Brolucizumab

Monoclonal antibody
- Type: Single-chain variable fragment
- Source: Humanized
- Target: Vascular endothelial growth factor A (VEGFA)

Clinical data
- Trade names: Beovu
- Other names: brolucizumab-dbll, RTH258, DLX1008
- AHFS/Drugs.com: Monograph
- MedlinePlus: a620001
- License data: US DailyMed: Brolucizumab;
- Pregnancy category: AU: D;
- Routes of administration: Intravitreal
- ATC code: S01LA06 (WHO) ;

Legal status
- Legal status: AU: S4 (Prescription only); CA: ℞-only / Schedule D; UK: POM (Prescription only); US: ℞-only; EU: Rx-only; In general: ℞ (Prescription only);

Identifiers
- CAS Number: 1531589-13-5;
- PubChem CID: 252827371;
- IUPHAR/BPS: 8713;
- DrugBank: DB14864;
- ChemSpider: none;
- UNII: XSZ53G39H5;
- KEGG: D11083;

Chemical and physical data
- Formula: C_{1164}H_{1768}N_{310}O_{372}S_{7}
- Molar mass: 26281.17 g·mol^{−1}

= Brolucizumab =

Pharmaceutical drug

Brolucizumab sold under trade name Beovu among others, is a humanized single-chain antibody fragment for the treatment of neovascular (wet) age-related macular degeneration (AMD).

The most common side effects are reduced visual acuity, cataract (clouding of the lens in the eye), conjunctival haemorrhage (bleeding at the front of the eye) and vitreous floaters (spots in the vision). The most serious side effects are blindness, endophthalmitis (an infection inside the eye), retinal artery occlusion (blockage of the artery in the retina) and retinal detachment (separation of the retina from the back of the eye).

Brolucizumab was designed to attach to and block a substance called vascular endothelial growth factor A (VEGF-A). VEGF-A is a protein that makes blood vessels grow and leak fluid and blood, damaging the macula. By blocking VEGF-A, brolucizumab reduces the growth of the blood vessels and controls the leakage and swelling.

== History ==
Brolucizumab is approved by the US Food and Drug Administration (FDA) for use in ophthalmology.
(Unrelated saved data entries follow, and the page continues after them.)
Lemma partly_fuzz_loops base_url (spec : json) :
  well_formed_spec spec = true ->
  resolvable base_url spec = true ->
  partly (fuzz_loops spec base_url) (planned base_url spec).
Proof.
  intros Hwf Hres. unfold planned, fuzz_loops.
  destruct spec as [| | | | | | m]; try discriminate.
  unfold fuzzable_pairs. simpl in Hwf |- *.
  destruct (assoc "paths" m) as [[| | | | | | paths] |] eqn:Ep; try discriminate.
  - assert (Hops : operations_of (JObject m)
                   = flat_map (fun '(path, path_data) =>
                                 match path_data with
                                 | JObject operations =>
                                     map (fun '(method, operation) =>
                                            (path, method, operation)) operations
                                 | _ => []
                                 end) paths)
      by (simpl; rewrite Ep; reflexivity).
    intros s. unfold bind at 1 2 3 4, lift. simpl. revert s.
    rewrite <- flat_map_filter, flat_map_nested.
    apply partly_for_each. intros [path path_data] Hin.
    rewrite forallb_forall in Hwf. pose proof (Hwf _ Hin) as Hpd. simpl in Hpd.
    destruct path_data as [| | | | | | operations]; try discriminate.
    intros s. unfold bind at 1 2, lift. simpl py_items. cbv iota.
    revert s. rewrite flat_map_concat_map, map_map, <- flat_map_concat_map.
    apply partly_for_each. intros [method operation] Hop.
    rewrite forallb_forall in Hpd. pose proof (Hpd _ Hop) as Hwo. simpl in Hwo.
    apply partly_fuzz_operation; [exact Hwo |].
    intros Hf payload Hpay.
    exact (resolvable_target base_url (JObject m) paths path operations method
             operation payload Hops Hres Hin Hop Hf Hpay).
  - intros s. unfold bind at 1 2 3 4, lift. simpl. apply partly_ret.
Qed.

(** X9. A fuzz loop that is cut short has done a prefix of its work.  For a
    specification that follows the data model and URLs that can be joined,
    whatever the server does (answer, fail, or let an interruption or another
    exception through), the requests sent are the first [j] planned requests
    in order, for some [j]; the counter stands at [1 + j]; the findings are
    what the answers to these [j] requests make them; and [j] is the whole
    plan when the loop returns normally. *)
Theorem cut_short_run (spec : json) (base_url : string) (s : state) :
  well_formed_spec spec = true ->
  resolvable base_url spec = true ->
  exists j,
    j <= List.length (planned base_url spec)
    /\ requests_of (trace (fst (fuzz_path_parameters spec base_url s)))
       = requests_of (trace s)
         ++ map (fun '(_, method, full_url) => (method, full_url))
              (firstn j (planned base_url spec))
    /\ RequestsCount (fst (fuzz_path_parameters spec base_url s)) = 1 + j
    /\ PositiveResponses (fst (fuzz_path_parameters spec base_url s))
       = absorb 1 (firstn j (planned base_url spec)) (PositiveResponses s)
    /\ (snd (fuzz_path_parameters spec base_url s) = Done tt ->
        j = List.length (planned base_url spec)).
Proof.
  intros Hwf Hres.
  rewrite fuzz_path_parameters_loops.
  destruct (partly_fuzz_loops base_url spec Hwf Hres
              (mkState (PositiveResponses s) 1 (trace s ++ [Stdout Starting])))
    as [j [B [T [C [F D]]]]].
  exists j. simpl in T, C, F.
  rewrite requests_of_app in T. simpl in T. rewrite app_nil_r in T.
  destruct (fuzz_loops spec base_url _) as [s2 [[] | e]]; simpl in *.
  - rewrite requests_of_app. simpl. rewrite app_nil_r. auto.
  - repeat split; auto.
Qed.

End CutShort.

(* ================================================================== *)
(** * Templates without the placeholder *)

Section Absent.

Context {W : World}.

Lemma append_empty (s : string) : (s ++ "")%string = s.
Proof. induction s as [| c s IH]; simpl; [reflexivity | rewrite IH; reflexivity]. Qed.

Lemma replace_absent (name new text : string) :
  brace_free text = true ->
  PyStr.replace ("{" ++ name ++ "}") new text = text.
Proof.
  intros H. unfold PyStr.replace.
  change ("{" ++ name ++ "}")%string with (String "{" (name ++ "}")).
  rewrite <- (append_empty text) at 1.
  rewrite replace_literal by exact H. simpl. apply append_empty.
Qed.

Lemma substitute_absent (path_params : list json) (payload text : string) :
  brace_free text = true -> forallb has_name path_params = true ->
  substitute path_params payload text = Done text.
Proof.
  intros Ht. induction path_params as [| p r IH]; intros H; [reflexivity |].
  simpl in H. apply andb_true_iff in H. destruct H as [Hp Hr].
  destruct p as [| | | | | | items]; try discriminate.
  cbn [substitute py_index]. unfold has_name in Hp.
  destruct (assoc "name" items) as [name |]; [| discriminate].
  rewrite replace_absent by exact Ht. exact (IH Hr).
Qed.

(** X10. A template without braces is sent as it is: when an operation
    declares path parameters but its template has no placeholder, nothing is
    substituted, every payload gives the same URL, and the seven requests of
    the pair are seven times the same request. *)
Theorem template_without_placeholders (base_url path method : string)
    (operation : json) :
  brace_free path = true ->
  well_formed_operation operation = true ->
  (forall payload,
     target_of base_url path operation payload
     = urljoin base_url (PyStr.lstrip "/" path))
  /\ planned_for base_url (path, method, operation)
     = List.repeat (path, method, target base_url path operation "1") 7.
Proof.
  intros Hp Hwf.
  assert (Ht : forall payload,
            target_of base_url path operation payload
            = urljoin base_url (PyStr.lstrip "/" path)).
  { intros payload. unfold target_of.
    rewrite (path_params_of_well_formed operation Hwf).
    rewrite substitute_absent; [reflexivity | exact Hp |].
    apply forallb_forall. intros p Hin. apply filter_In in Hin.
    destruct Hin as [Hin Hpath].
    destruct operation; try discriminate. simpl in Hwf, Hin.
    destruct (assoc "parameters" m) as [[| | | | | l |] |]; try discriminate;
      try (destruct Hin).
    rewrite forallb_forall in Hwf. specialize (Hwf p Hin).
    rewrite Hpath in Hwf. simpl in Hwf. apply andb_true_iff in Hwf. tauto. }
  split; [exact Ht |].
  unfold planned_for, target. simpl. rewrite !Ht. reflexivity.
Qed.

End Absent.

(* ================================================================== *)
(** * The further theorems on sample runs *)

Section MoreSamples.

Import Sample.

(** X1 on a configuration file without [zap_proxy]: both flags are given,
    and the resolution still raises [KeyError]. *)
Lemma configuration_outcome_sample :
  @fs_read lenient "partial.json"
  = Parsed (JObject [("base_url", JString "http://localhost:5000")])
  /\ @resolve_configuration lenient
       (mkArgs (Some "http://10.0.0.1") (Some "api.json") "partial.json") initial
     = (initial, Raised KeyError).
Proof.
  split; [reflexivity |].
  exact (proj1 (proj1 (@configuration_outcome lenient
                         (mkArgs (Some "http://10.0.0.1") (Some "api.json")
                            "partial.json")
                         _ initial eq_refl) _ eq_refl) eq_refl).
Defined.

(** X2 on the sample clock. *)
Lemma timestamp_distinguishes_sample :
  two_digit_fields clock = true
  /\ strftime (mkDatetime 9 5 30 3 11 2126) = strftime clock.
Proof.
  split; [reflexivity |].
  exact (proj2 (timestamp_distinguishes clock clock eq_refl eq_refl)).
Defined.

(** X4 on the sample run: the request on /items/{itemId} that is answered
    with 200 puts the template among the findings. *)
Lemma findings_of_loop_sample :
  well_formed_spec petstore = true
  /\ @resolvable lenient "https://api.example.com" petstore = true
  /\ @answers lenient
  /\ In "/items/{itemId}"
       (PositiveResponses
          (fst (@fuzz_path_parameters lenient petstore "https://api.example.com"
                  initial))).
Proof.
  assert (H1 : well_formed_spec petstore = true) by reflexivity.
  assert (H2 : @resolvable lenient "https://api.example.com" petstore = true)
    by (vm_compute; reflexivity).
  assert (H3 : @answers lenient) by (intros count method full_url e H; discriminate H).
  split; [exact H1 | split; [exact H2 | split; [exact H3 |]]].
  exact (proj2 (proj2 (@findings_of_loop lenient petstore "https://api.example.com"
                         initial H1 H2 H3))
           7 "/items/{itemId}" "get" "https://api.example.com/items/1"
           eq_refl eq_refl).
Defined.

(** X5 on a path item with shared parameters: [get] is fuzzed, the member
    [parameters] stops the loop, [delete] is never reached. *)
Lemma member_not_an_operation_sample :
  snd (@fuzz_path_parameters lenient shared_parameters "https://api.example.com"
         initial)
  = Raised AttributeError
  /\ List.length
       (requests_of
          (trace (fst (@fuzz_path_parameters lenient shared_parameters
                         "https://api.example.com" initial))))
     = 7.
Proof.
  assert (H3 : @answers lenient) by (intros count method full_url e H; discriminate H).
  destruct (@member_not_an_operation lenient "https://api.example.com"
              [("paths",
                JObject
                  [("/items/{itemId}",
                    JObject
                      [("get", JObject [("parameters", JArray [item_parameter])]);
                       ("parameters", JArray [item_parameter]);
                       ("delete", JObject [("parameters", JArray [item_parameter])])])])]
              []
              "/items/{itemId}"
              [("get", JObject [("parameters", JArray [item_parameter])])]
              "parameters" (JArray [item_parameter])
              [("delete", JObject [("parameters", JArray [item_parameter])])]
              [] initial eq_refl eq_refl eq_refl eq_refl H3) as [R [T _]].
  split; [exact R |]. unfold shared_parameters. rewrite T. reflexivity.
Defined.

(** X6 on an operation whose path parameter has no name. *)
Lemma unusable_parameters_sample :
  @fuzz_operation lenient "https://api.example.com" "/items/{itemId}" "get"
    nameless_operation initial
  = (initial, Raised KeyError).
Proof.
  exact (proj1 (@unusable_parameters lenient "https://api.example.com"
                  "/items/{itemId}" "get"
                  [("parameters", JArray [JObject [("in", JString "path")]])]
                  (JArray [JObject [("in", JString "path")]]) initial eq_refl)
           _ eq_refl eq_refl eq_refl).
Defined.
Brolucizumab successfully completed phase III development in wet age-related macular degeneration (AMD) meeting the primary efficacy endpoint of non-inferiority to aflibercept in mean change in best corrected visual acuity (BCVA) from baseline to week 48. Furthermore, brolucizumab demonstrated superiority to aflibercept in key secondary endpoint measures of disease activity in wet age-related macular degeneration, a leading cause of blindness in two head-to-head pivotal Phase III studies.

In October 2019, Novartis announced that the US Food and Drug Administration (FDA) approved brolucizumab injection for the treatment of wet age-related macular degeneration.

The FDA approved brolucizumab based on evidence from two clinical trials (Trial 1/ NCT02307682 and Trial 2/NCT02434328) of 1459 participants, 50–97 years old, with wet AMD. The trials were conducted at 336 sites in the United States, Canada, Central and South America, European countries, Israel, Turkey, Australia, New Zealand, Japan, South Korea, Singapore, Taiwan, and Vietnam.

Brolucizumab was approved for use in the European Union in February 2020.

== Society and culture ==
=== Safety concerns ===
In February 2020, the American Society of Retina Specialists reported side effects of brolucizumab, specifically in 14 cases of retinal vasculitis reported in people using brolucizumab, 11 of the cases were occlusive retinal vasculitis that can lead to vision loss. Novartis responded with a statement standing behind the efficacy of Beovu.

In June 2020, the FDA approved an updated prescription label for brolucizumab that included additional safety information—specifically including the characterization of adverse events, retinal vasculitis and retinal vascular occlusion, as part of the spectrum of intraocular inflammation observed in HAWK (NCT02307682) and HARRIER (NCT02434328) clinical trials and noted in the original prescribing information.

=== Names ===
Brolucizumab is the International Nonproprietary Name (INN) and the United States Adopted Name (USAN)

== Research ==
Non-ophthalmology indications are under investigation, under the name DLX1008. DLX1008 is under preclinical development for Kaposi sarcoma and glioblastoma.